El drama de Szpilman, a diferencia de los otros dos, aconteció realmente. Polansky se ha limitado a transmitírnoslo a través de la pantalla de
cine, con su peculiar estilo gélido. Cuando lo presenciamos, podemos suspirar una de estas dos conclusiones: «ese hombre mereció salvarse porque era un gran pianista», o «afortunadamente pudo salvarse este hombre que, además, era un gran pianista». Ambas tienen cabida como interpretaciones de una posible moraleja. Pero insistamos en la diferencia: mereció salvarse / afortunadamente se salvó.
Nadie le eligió, en principio su destino formaba parte del destino colectivo de toda su etnia, perseguida y masacrada sistemáticamente. Nadie decidió a priori que mereciera correr una suerte diferente a la de su familia, por ejemplo. Finalmente, y por casualidad, su talento inclinó la balanza de la vida y la
muerte a su favor. Por supuesto que es una fortuna que un gran artista sobreviva al holocausto, pero es asqueroso afirmar que por ser un virtuoso merezca vivir más que un individuo del montón.

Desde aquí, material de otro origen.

Lemma scan_loop_slots addr l r s n i :
  deref l s = Some (slots r) -> List.length r <= maxIPs ->
  n + i = maxIPs -> i <= List.length r ->
  scan_loop addr l n i s = Done (bool_decide (addr ∈ drop i r)) s.
Proof.
  intros Hd Hr. revert i. induction n as [|n IH]; intros i Hn Hi.
  - simpl. rewrite drop_ge by lia. reflexivity.
  - simpl. rewrite Hd. rewrite slots_lookup by lia.
    destruct (r !! i) as [x|] eqn:E.
    + rewrite (drop_S _ _ _ E). destruct (String.eqb_spec addr x) as [->|Hne].
      * f_equal. rewrite bool_decide_eq_true_2; [reflexivity | apply elem_of_cons; auto].
      * rewrite IH by (apply lookup_lt_Some in E; lia). f_equal.
        apply bool_decide_ext. rewrite elem_of_cons. intuition congruence.
    + apply lookup_ge_None_1 in E. rewrite drop_ge by lia. reflexivity.
Qed.


Lemma first_empty_app r t :
  first_empty ((Some <$> r) ++ None :: t) = Some (List.length r).
Proof.
  induction r as [|x r IH]; [reflexivity|].
  rewrite fmap_cons. change (S <$> first_empty ((Some <$> r) ++ None :: t) = Some (S (List.length r))).
  rewrite IH. reflexivity.
Qed.

Lemma first_empty_slots r :
  List.length r < maxIPs -> first_empty (slots r) = Some (List.length r).
Proof.
  intros H. unfold slots.
  destruct (maxIPs - List.length r) as [|k] eqn:E; [lia|].
  simpl. apply first_empty_app.
Qed.

Lemma calloc_list_inv s a s' :
  calloc_list s = Done a s' ->
  (a = None \/ a = Some (slots [])) /\
  blocked_IP_v4 s' = blocked_IP_v4 s /\ blocked_IP_v6 s' = blocked_IP_v6 s.
Proof.
  unfold calloc_list, alloc, bind, ret.
  destruct (heap s) as [|[|] h]; intros H; inversion H; subst; auto.
Qed.

Lemma allocate_lists_shaped s0 s l :
  allocate_lists s0 = Done tt s -> shaped l [] s.
Proof.
  unfold allocate_lists. intros H.
  apply bind_inv in H as (a4 & s1 & H1 & H).
  apply bind_inv in H as ([] & s2 & H2 & H).
  apply bind_inv in H as (a6 & s3 & H3 & H).
  apply calloc_list_inv in H1 as (Ha4 & _ & _).
  apply calloc_list_inv in H3 as (Ha6 & H34 & _).
  inversion H2; subst s2. inversion H; subst s. clear H H2.
  split; [simpl; lia|].
  destruct l; simpl.
  - rewrite H34. simpl. destruct Ha4 as [->| ->]; reflexivity.
  - destruct Ha6 as [->| ->]; reflexivity.
Qed.

Lemma fill_frame addr l r s b s' l' :
  fill addr l r s = Done b s' -> l' <> l -> deref l' s' = deref l' s.
Proof.
  unfold fill, strdup, alloc, bind, ret, modify. intros H Hne.
  destruct (heap s) as [|[|] h]; simpl in H; inversion H; subst; clear H;
    destruct l, l'; try congruence; reflexivity.
Qed.

Lemma fill_true addr l r s s' :
  fill addr l r s = Done true s' ->
  deref l s' = Some (<[List.length r := Some addr]> (slots r)).
Proof.
  unfold fill, strdup, alloc, bind, ret, modify. intros H.
  destruct (heap s) as [|[|] h]; simpl in H; inversion H; subst; clear H;
    destruct l; reflexivity.
Qed.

Sin embargo, tanto en Deep Impact como en Cuando los mundos chocan se decide quién merece vivir más que los demás. No son los únicos ejemplos de la historia del
cine, abundan otros parecidos, pero estos dos son paradigmáticos, y diferentes entre sí. En la película de 1951, lo que se quiere poner a buen recaudo es el ser humano en cuanto espécimen biológico (concretamente el espécimen de raza blanca yankie). De ahí la selección de ejemplares sanos y lustrosos, que garanticen una buena camada. Deep Impact añade algo más, que puede resumirse en un cambio de pregunta: no se trata ya de a quién hay que salvar, sino qué. Y este qué es la civilización, en su doble vertiente biológica y social.

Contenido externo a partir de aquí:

(** A sum over a column that holds a NaN cell leaves the cell out. *)
Example sum_skips_nan :
  num_sum [189.5%float; nan; 6.5%float] = 196%float.
Proof. vm_compute. reflexivity. Qed.









(** The same row on concrete values: 379 * (50 / 0) is [+inf] and
    0 * (50 / 0) is NaN; with the quantity 0 the calories are NaN. *)
Example zero_base_values :
  Prim2SF (n_calories (compute_nutrients oats_zero64 50%float))
    = S754_infinity false /\
  Prim2SF (n_sat_fat_g (compute_nutrients oats_zero64 50%float)) = S754_nan /\
  Prim2SF (n_calories (compute_nutrients oats_zero64 0%float)) = S754_nan.
Proof. repeat split; vm_compute; reflexivity. Qed.

(** * Dates and group keys *)

Lemma ts_eqb_eq (a b : Timestamp) : ts_eqb a b = true -> a = b.
Proof.
  destruct a as [x|], b as [y|]; cbn; try discriminate.
  intros Hxy. apply Z.eqb_eq in Hxy. now subst.
Qed.

Lemma ts_eqb_to_datetime (a : Timestamp) (day : Z) :
  ts_eqb a (to_datetime day) = true <-> a = to_datetime day.
Proof.
  split; [apply ts_eqb_eq|].
  intros ->. cbn. apply Z.eqb_refl.
Qed.

Lemma dt_date_to_datetime (day : Z) : dt_date (to_datetime day) = Some day.
Proof.
  cbn. f_equal. apply Z.div_mul. discriminate.
Qed.


Lemma key_eqb_true (key : option Z) (k : Z) :
  key_eqb key k = true <-> key = Some k.
Proof.
  destruct key as [k'|]; cbn.
  - rewrite Z.eqb_eq. split; congruence.
  - split; discriminate.
Qed.

Lemma insert_key_In (k x : Z) (ks : list Z) :
  In x (insert_key k ks) <-> x = k \/ In x ks.
Proof.
  induction ks as [|k' ks IH]; cbn.
  - intuition.
  - destruct (Z.compare_spec k k') as [Heq | Hlt | Hgt]; cbn.
    + subst. intuition.
    + intuition.
    + rewrite IH. intuition.
Qed.

Lemma insert_key_sorted (k : Z) (ks : list Z) :
  StronglySorted Z.lt ks -> StronglySorted Z.lt (insert_key k ks).
Proof.
  induction 1 as [|k' ks Hs IH Hall]; cbn.
  - repeat constructor.
  - destruct (Z.compare_spec k k') as [Heq | Hlt | Hgt].
    + constructor; assumption.
    + constructor; [constructor; assumption|].
      constructor; [exact Hlt|].
      eapply Forall_impl; [|exact Hall]. intros; lia.
    + constructor; [exact IH|].
      apply Forall_forall. intros x Hx.
      apply insert_key_In in Hx. destruct Hx as [-> | Hx]; [lia|].
      rewrite Forall_forall in Hall. now apply Hall.
Qed.

Lemma group_keys_In (k : Z) (keys : list (option Z)) :
  In k (group_keys keys) <-> In (Some k) keys.
Proof.
  induction keys as [|[k'|] keys IH]; cbn.
  - tauto.
  - rewrite insert_key_In, IH. split; intros [Hk | Hk]; auto; left; congruence.
  - rewrite IH. split; [auto|]. intros [Hk | Hk]; [discriminate | exact Hk].
Qed.

Lemma group_keys_sorted (keys : list (option Z)) :
  StronglySorted Z.lt (group_keys keys).
Proof.
  induction keys as [|[k'|] keys IH]; cbn.
  - constructor.
  - apply insert_key_sorted, IH.
  - exact IH.
Qed.

Lemma StronglySorted_lt_NoDup (ks : list Z) :
  StronglySorted Z.lt ks -> NoDup ks.
Proof.
  induction 1 as [|k ks Hs IH Hall]; constructor; [|exact IH].
  intros Hin. rewrite Forall_forall in Hall.
  specialize (Hall k Hin). lia.
Qed.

En el cohete de Cuando los mundos chocan despegan genes y, en consecuencia, también memes. Por el contrario, la prioridad en las cuevas de Deep Impact es almacenar memes, lo que hace necesario almacenar genes también. Los pioneros de Cuando los mundos chocan podrían, quizá, empezar de cero, constituir el punto de partida de una nueva sociedad, una nueva
cultura. Los supervivientes de Deep Impact, no. En este caso, la civilización (la sociedad norteamericana, para ser más exactos) queda, como el caldo de pollo, envasada al vacío en una cámara frigorífica para ser descongelada y vuelta a poner en marcha en cuanto el suelo deje de temblar y las aguas vuelvan a su cauce. De ahí la necesidad de salvar a los políticos, a los científicos y a los artistas previamente seleccionados por diligentes comisiones formadas a su vez por (supongo) artistas, científicos y políticos. El sorteo que decidirá quién más entrará en el refugio, es sólo una concesión a la plebe para que ésta no se subleve y tome por asalto la fortaleza. El pueblo americano, para alivio del presidente interpretado por Morgan Freeman, acepta de buen grado sacrificar un número de miembros igual al de los integrantes de la república de sabios que ha de conducirles a un futuro igual después de la catástrofe. Tras el impacto, más de lo mismo. No se plantean que, por lo visto, ciertos V.I.P.'s merecen vivir más que ellos.

Que el
dinero hace diferentes a los hombres lo sabemos. Con dinero se puede sobornar, huir más lejos, construir un refugio nuclear más grande o saltar antes a un bote del Titánic. Pero es sólo una herramienta más, como la belleza, la simpatía o la inteligencia. Quien la tenga que la aproveche para salvar el pellejo cuando toque. Pero no dejemos que nos convenzan de que estas herramientas nos hacen merecedores de vida. El principio de que hay que hacer méritos para vivir conduce a una conclusión ominosa: en el eventual refugio de las Montañas Rocosas, media población le debería la vida a la otra media: la de los que saben o hacen ver que saben tocar el piano, la de los que se dignan a levantar el puente levadizo con el sólo fin de no quedarse total y definitivamente sin público. Por el momento, respiremos tranquilos, aún no se nos viene encima ningún asteroide. Y de venir, concentrémonos en disfrutar del espectáculo al aire libre, que una cosa así no se ve todos los días.